Raya muttered something under his breath in another language, something that sounded absolutely exasperated and annoyed as if he had had this conversation before, “He’s a pacifist, Durth, and look around you. The people in this troupe either have power or have the potential to breed power. Those he feels most comfortable around are those who have power or are in some way connected to the gods. Regular people are like shells to him. He can’t make a connection with an idiot.”

“Which is why I shouldn’t just smile and nod and tell him that he’s right,” Durth responded as they stepped into the light of the fire, “especially when he’s not right. You, you plan to rid the world of power but at the same time protect him.”
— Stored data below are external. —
Definition command_ok (cmd : Command) : Prop :=
  match cmd with
  | Subscribe (After offset) _ _ => is_i64 offset
  | _ => True
  end.

Definition tick_ok (t : Tick) : Prop :=
  Forall command_ok (pending t) ∧ match wake t with Woken cmd => command_ok cmd | _ => True end.

Section pump.
Context {S : Type} `{RecordSource S} (topic : string) (partition : Z) (config : PumpConfig).
Context (log : list Event) (ok : S → Prop).
Hypothesis Hsource : keeps_contract topic partition log ok.
Hypothesis Hqueue : 1 ≤ queue_capacity config.
Hypothesis Hring : 0 ≤ ring_capacity config.

Let Hlog : ascending log := log_ascending _ _ _ _ Hsource.
Let Hask : ∀ e, e ∈ log → askable (at_pos e) := log_askable _ _ _ _ Hsource.

(** A stream is what its filter selects of the log from where it begins. *)
Definition streams (live_from : LiveEdge) (g : Position * LiveEdge) (s : SubState) : Prop :=
  match begins g live_from with
  | Unknown => sent s = []
  | At start => ∃ hi, stands_at log s start hi
  end.

(** Every subscriber of [l] has its grant, and [P] holds of the two. *)
Definition each_granted (P : Position * LiveEdge → SubState → Prop)
    (granted : list (Position * LiveEdge)) (l : list SubState) : Prop :=
  ∀ s, s ∈ l → 0 ≤ id s ∧ ∃ g, granted !! Z.to_nat (id s) = Some g ∧ P g s.

Record pump_ok (p : @Pump S) : Prop := mkPumpOk {
  source_ok : ok (source p);
  ring_fits : ring_ok log (live_edge p) (ring p);
  ring_cap : Ring.capacity (ring p) = ring_capacity config;
  edge_ok : match live_edge p with
    | Unknown => live_from p = Unknown
    | At edge => askable edge ∧ ∃ start, live_from p = At start ∧ pos_le start edge
    end;
  ids_ok : next_id (subscribers p) = len (granted p);
  subs_ok : each_granted (sub_ok log (live_edge p) (live_from p)) (granted p)
    (subs (subscribers p));
  ended_ok : each_granted (streams (live_from p)) (granted p) (ended p);
}.

Definition flow_ok (m : flow) : Prop :=
  match m with Next p | Continue p | Return p => pump_ok p end.

Lemma and_then_ok m k :
  flow_ok m → (∀ p, pump_ok p → flow_ok (k p)) → flow_ok (and_then m k).
Proof. destruct m; cbn; auto. Qed.

Lemma each_granted_impl P Q gs l :
  (∀ g s, P g s → Q g s) → each_granted P gs l → each_granted Q gs l.
Proof. intros HPQ Hl s Hs. destruct (Hl s Hs) as (? & g & ? & ?). eauto 6. Qed.

Lemma each_granted_fmap (f : SubState → SubState) P Q gs l :
  (∀ s, id (f s) = id s) → (∀ g s, P g s → Q g (f s)) →
  each_granted P gs l → each_granted Q gs (f <$> l).
Proof.
  intros Hid HPQ Hl s (x & -> & Hx)%list_elem_of_fmap. rewrite Hid.
  destruct (Hl x Hx) as (? & g & ? & ?). eauto 6.
Qed.

Lemma each_granted_app P gs l k :
  each_granted P gs l → each_granted P gs k → each_granted P gs (l ++ k).
Proof. intros Hl Hk s [Hs|Hs]%elem_of_app; auto. Qed.

Lemma each_granted_more P gs l g :
  each_granted P gs l → each_granted P (gs ++ [g]) l.
Proof.
  intros Hl s Hs. destruct (Hl s Hs) as (? & g' & Hg & ?). split; [done|].
  exists g'. split; [|done]. by apply lookup_app_l_Some.
Qed.

Lemma sub_ok_streams edge live_from g s : sub_ok log edge live_from g s → streams live_from g s.
Proof.
  unfold sub_ok, streams. destruct (begins g live_from).
  - by intros [].
  - intros [_ _ (hi & ? & _)]. by exists hi.
Qed.

Lemma exit_ok p : pump_ok p → flow_ok (exit p).
Proof.
  intros [H1 H2 H3 H4 H5 H6 H7]. constructor; try done.
  - cbn. intros s Hs. by apply not_elem_of_nil in Hs.
  - cbn. apply each_granted_app; [done|]. eapply each_granted_impl; [|done].
    intros g s. apply sub_ok_streams.
Qed.

Lemma sub_ok_say edge live_from g s e :
  sub_ok log edge live_from g s →
  sub_ok log edge live_from g (with_sender s (Channel.say (sender s) e)).
Proof.
  unfold sub_ok. destruct (begins g live_from); [|by apply serves_say].
  intros []. by constructor.
Qed.

Lemma set_subs_ok p l :
  pump_ok p → each_granted (sub_ok log (live_edge p) (live_from p)) (granted p) l →
  pump_ok (set_subscribers p (set_subs (subscribers p) l)).
Proof. intros []. by constructor. Qed.

Lemma fail_ok p e : pump_ok p → flow_ok (fail p e).
Proof.
  intros Hp. apply exit_ok, set_subs_ok; [done|].
  unfold fail_subs. eapply each_granted_fmap; [| |by apply subs_ok].
  - intros s. by destruct (closed s).
  - intros g s Hs. destruct (closed s); [done|]. by apply sub_ok_say.
Qed.

Lemma charge_ok p e k :
  pump_ok p → (∀ p, pump_ok p → flow_ok (k p)) → flow_ok (charge config p e k).
Proof.
  intros Hp Hk. unfold charge.
  assert (pump_ok (set_errors p (consecutive_errors p + 1))) as Hp' by by destruct Hp; constructor.
  destruct (_ || _); [by apply fail_ok|by apply Hk].
Qed.

Lemma is_live_observed s : ∃ c, observed (sender s) c ∧ (is_live s).2 = with_sender s c.
Proof.
  unfold is_live. destruct (closed s).
  - exists (sender s). split; [done|]. by rewrite with_sender_same.
  - exists (Channel.is_closed (sender s)).2. split; [apply is_closed_observed|].
    by destruct (Channel.is_closed _).
Qed.

Lemma drop_dead_ok p : pump_ok p → pump_ok (drop_dead p).
Proof.
  intros [H1 H2 H3 H4 H5 H6 H7]. constructor; try done; cbn.
  - intros s (x & Hx & ->)%fst_filter_fmap. destruct (H6 x Hx) as (? & g & ? & Hs).
    destruct (is_live_observed x) as (c & Hc & ->). split; [done|]. exists g. split; [done|].
    by apply sub_ok_observed.
  - apply each_granted_app; [done|].
    intros s (x & Hx & ->)%snd_filter_fmap. destruct (H6 x Hx) as (? & g & ? & Hs).
    destruct (is_live_observed x) as (c & Hc & ->). split; [done|]. exists g. split; [done|].
    eapply sub_ok_streams. by apply sub_ok_observed.
Qed.

(** A new subscriber stands where its subscription begins. *)
Lemma new_sub_ok p position f reader :
  pump_ok p → command_ok (Subscribe position f reader) →
  sub_ok log (live_edge p) (live_from p) (position, live_edge p)
    (mkSubState (next_id (subscribers p)) (Channel.new (queue_capacity config) reader) f
       (starts position).1 (starts position).2 false 0).
Proof.
  intros Hp Hcmd. pose proof (edge_ok _ Hp) as He.
  assert (∀ start, pos_le start start ∧ [] = select f (segment log start start)) as Hnil.
  { intros start. split; [apply pos_le_refl|]. by rewrite segment_empty by apply pos_le_refl. }
  unfold sub_ok. destruct position as [| |x]; cbn [begins starts fst snd].
  - constructor; [done..|]. exists None. split; [by apply Hnil|done].
  - destruct (live_edge p) as [|edge] eqn:Ee; [rewrite He|].
    + by constructor.
    + constructor; [done..|]. exists edge. split; [by apply Hnil|].
      intros _. split; [done|]. by left.
  - constructor; [done..|]. exists (Some x). split; [by apply Hnil|done].
Qed.

Lemma grant_ok p cmd : pump_ok p → command_ok cmd → pump_ok (grant config p cmd).
Proof.
  intros Hp Hcmd. destruct cmd as [position f reader|]; [|done]. cbn [grant handle_command].
  pose proof (new_sub_ok p position f reader Hp Hcmd) as Hnew.
  destruct (starts position) as [m c]. destruct Hp as [H1 H2 H3 H4 H5 H6 H7].
  constructor; try done; cbn [live_edge live_from granted subscribers add next_id subs ended].
  - rewrite length_app. cbn. lia.
  - apply each_granted_app; [by apply each_granted_more|].
    intros s ->%list_elem_of_singleton. cbn [id]. rewrite H5 in *. split; [lia|].
    exists (position, live_edge p). by rewrite Nat2Z.id, lookup_app_r, Nat.sub_diag by lia.
  - by apply each_granted_more.
Qed.

Lemma await_ok p w :
  pump_ok p → (∀ cmd, w = Woken cmd → command_ok cmd) → flow_ok (await_command config p w).
Proof.
  intros Hp Hw. unfold await_command. destruct (subs (subscribers p)); [|done].
  destruct w as [| |cmd]; [by destruct (idle_shutdown config); [apply exit_ok|]|by apply exit_ok|].
  destruct cmd; [|by apply exit_ok]. apply grant_ok; [done|]. by apply Hw.
Qed.

Lemma drain_ok pending : ∀ p,
  pump_ok p → Forall command_ok pending → flow_ok (drain config p pending).
Proof.
  induction pending as [|cmd rest IH]; intros p Hp Hall; [done|].
  apply Forall_cons in Hall as [Hcmd Hall]. cbn [drain]. destruct cmd; [|by apply exit_ok].
  apply IH; [|done]. by apply grant_ok.
Qed.

(** Learning where live begins settles where the waiting streams do. *)
Lemma waits_serves s start : waits s → serves log (At start) start s.
Proof.
  intros [H1 H2 H3 H4]. constructor; [done|by rewrite H3|]. exists start. split.
  - split; [apply pos_le_refl|]. by rewrite H4, segment_empty by apply pos_le_refl.
  - intros _. unfold accounted. rewrite H2. auto.
Qed.

Lemma sub_ok_establish g s start :
  sub_ok log Unknown Unknown g s → sub_ok log (At start) (At start) g s.
Proof.
  unfold sub_ok. destruct g as [[| |x] [|e]]; cbn [begins];
    try by apply waits_serves.
  all: intros [H1 H2 (hi & H3 & H4)]; constructor; [done..|]; exists hi; split; [done|];
    intros Hc; specialize (H4 Hc); unfold accounted in *; destruct (mode s); [done|];
    by destruct H4.
Qed.

Lemma streams_establish g s start : streams Unknown g s → streams (At start) g s.
Proof.
  unfold streams. destruct g as [[| |x] [|e]]; cbn [begins]; try done.
  intros Hs. exists start. split; [apply pos_le_refl|].
  by rewrite Hs, segment_empty by apply pos_le_refl.
Qed.

Lemma set_source_ok p s : pump_ok p → ok s → pump_ok (set_source p s).
Proof. intros []. by constructor. Qed.

Lemma establish_ok p : pump_ok p → flow_ok (establish topic partition config p).
Proof.
  intros Hp. unfold establish. destruct (live_edge p) as [|e] eqn:Ee; [|done].
  destruct (live_start_keeps _ _ _ _ Hsource (source p) (source_ok _ Hp)) as [Hs Hr].
  destruct (live_start topic partition (source p)) as [[start|err] s]; cbn [fst snd] in *.
  - destruct Hp as [H1 [H2 H2'] H3 H4 H5 H6 H7]. rewrite Ee in *. rewrite H4 in *.
    destruct H2 as [Hev Hfl]. constructor; try done;
      cbn [live_edge live_from ring granted ended subscribers Ring.rebase].
    + constructor; cbn; [|by rewrite Hev in *; cbn in *]. split; [apply pos_le_refl|].
      by rewrite Hev, segment_empty by apply pos_le_refl.
    + split; [by apply Hr|]. exists start. split; [done|apply pos_le_refl].
    + eapply each_granted_impl; [|done]. intros g x. apply sub_ok_establish.
    + eapply each_granted_impl; [|done]. intros g x. apply streams_establish.
  - apply charge_ok; [by apply set_source_ok|done].
Qed.

Lemma begins_known g start : ∃ st, begins g (At start) = At st.
Proof. destruct g as [[] []]; by eexists. Qed.

Lemma push_live_id s e : id (push_live s e) = id s.
Proof.
  unfold push_live. destruct (_ || _); [done|]. destruct (negb _); [done|].
  by destruct (Channel.try_send _ _) as [[] c].
Qed.

Lemma push_capacity r e : Ring.capacity (Ring.push r e) = Ring.capacity r.
Proof. unfold Ring.push. by destruct (Ring.evict _ _ _). Qed.

Lemma sub_ok_widen a b start g s :
  sub_ok log (At a) (At start) g s → pos_le a b → segment log a b = [] →
  sub_ok log (At b) (At start) g s.
Proof.
  unfold sub_ok. destruct (begins_known g start) as [st ->]. by apply serves_widen.
Qed.

(** Delivering a run of the log takes everything from its start to its end. *)
Lemma deliver_ok start gs b events : ∀ l r a,
  events = segment log a b → pos_le a b →
  each_granted (sub_ok log (At a) (At start)) gs l → ring_ok log (At a) r →
  Ring.capacity r = ring_capacity config →
  let '(l', r') := foldl deliver (l, r) events in
  each_granted (sub_ok log (At b) (At start)) gs l' ∧ ring_ok log (At b) r' ∧
  Ring.capacity r' = ring_capacity config.
Proof.
  induction events as [|e rest IH]; intros l r a Hev Hle Hl Hr Hcap; cbn [foldl].
  - split_and!; [|by eapply ring_ok_widen|done].
    eapply each_granted_impl; [|done]. intros g s Hs. by eapply sub_ok_widen.
  - symmetry in Hev. pose proof (segment_elem log a b e) as He.
    rewrite Hev in He. specialize (He ltac:(by apply elem_of_cons; left)).
    apply (segment_cut log Hlog _ _ []) in Hev as (Hone & Hrest & Hlt & Hle').
    apply pos_lt_le in Hlt. unfold deliver at 2. cbn [fst snd].
    apply (IH _ _ (at_pos e)); [done|done| | |by rewrite push_capacity].
    + eapply each_granted_fmap; [apply (λ s, push_live_id s e)| |done]. intros g s.
      unfold sub_ok. destruct (begins_known g start) as [st ->]. intros Hs.
      by eapply push_live_serves.
    + eapply push_window; [done|lia|done..].
Qed.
“I don’t plan to rid the world of power,” Raya responded, stressing the word ‘world’ “it has, however, fallen to me to settle this once and for all. The people have used power to wage their wars and build their civilization, power was used to destroy their civilization. No person should be higher or better than the gods.”

“Then no person should pass judgement on those with power.”

“Unless the person who passed judgement,” Raya said, turning to Durth, “was a god and simply passed on the duty to someone more capable.”

“You claim to hear the voices of gods?”

“Hear them, see them,” Raya muttered.

“You’re mad.”

“What is madness?” Raya asked Durth, “did you know, during civilization, power still existed? But that these people were seen as mad, treated as mad, pumped full of pills and shuffled into padded rooms where they lived out their short existences and then died. They were seen as mad. When Noren stepped forward and declared for all the lands to hear that he was going to unite them under one country, under one name, he was seen as mad, treated as such. Madness is simply a predetermined condition of civilization. There is one, albeit small, country that believes that if you are atheist, you are mad and are treated as such. So. How do you know what madness is?”

“A man who goes about killing people for a voice only he can hear.”

“Oh, you’ll hear it too,” Raya said quietly, “all in good time, Durth, and you will hear the voice of a god in good time.”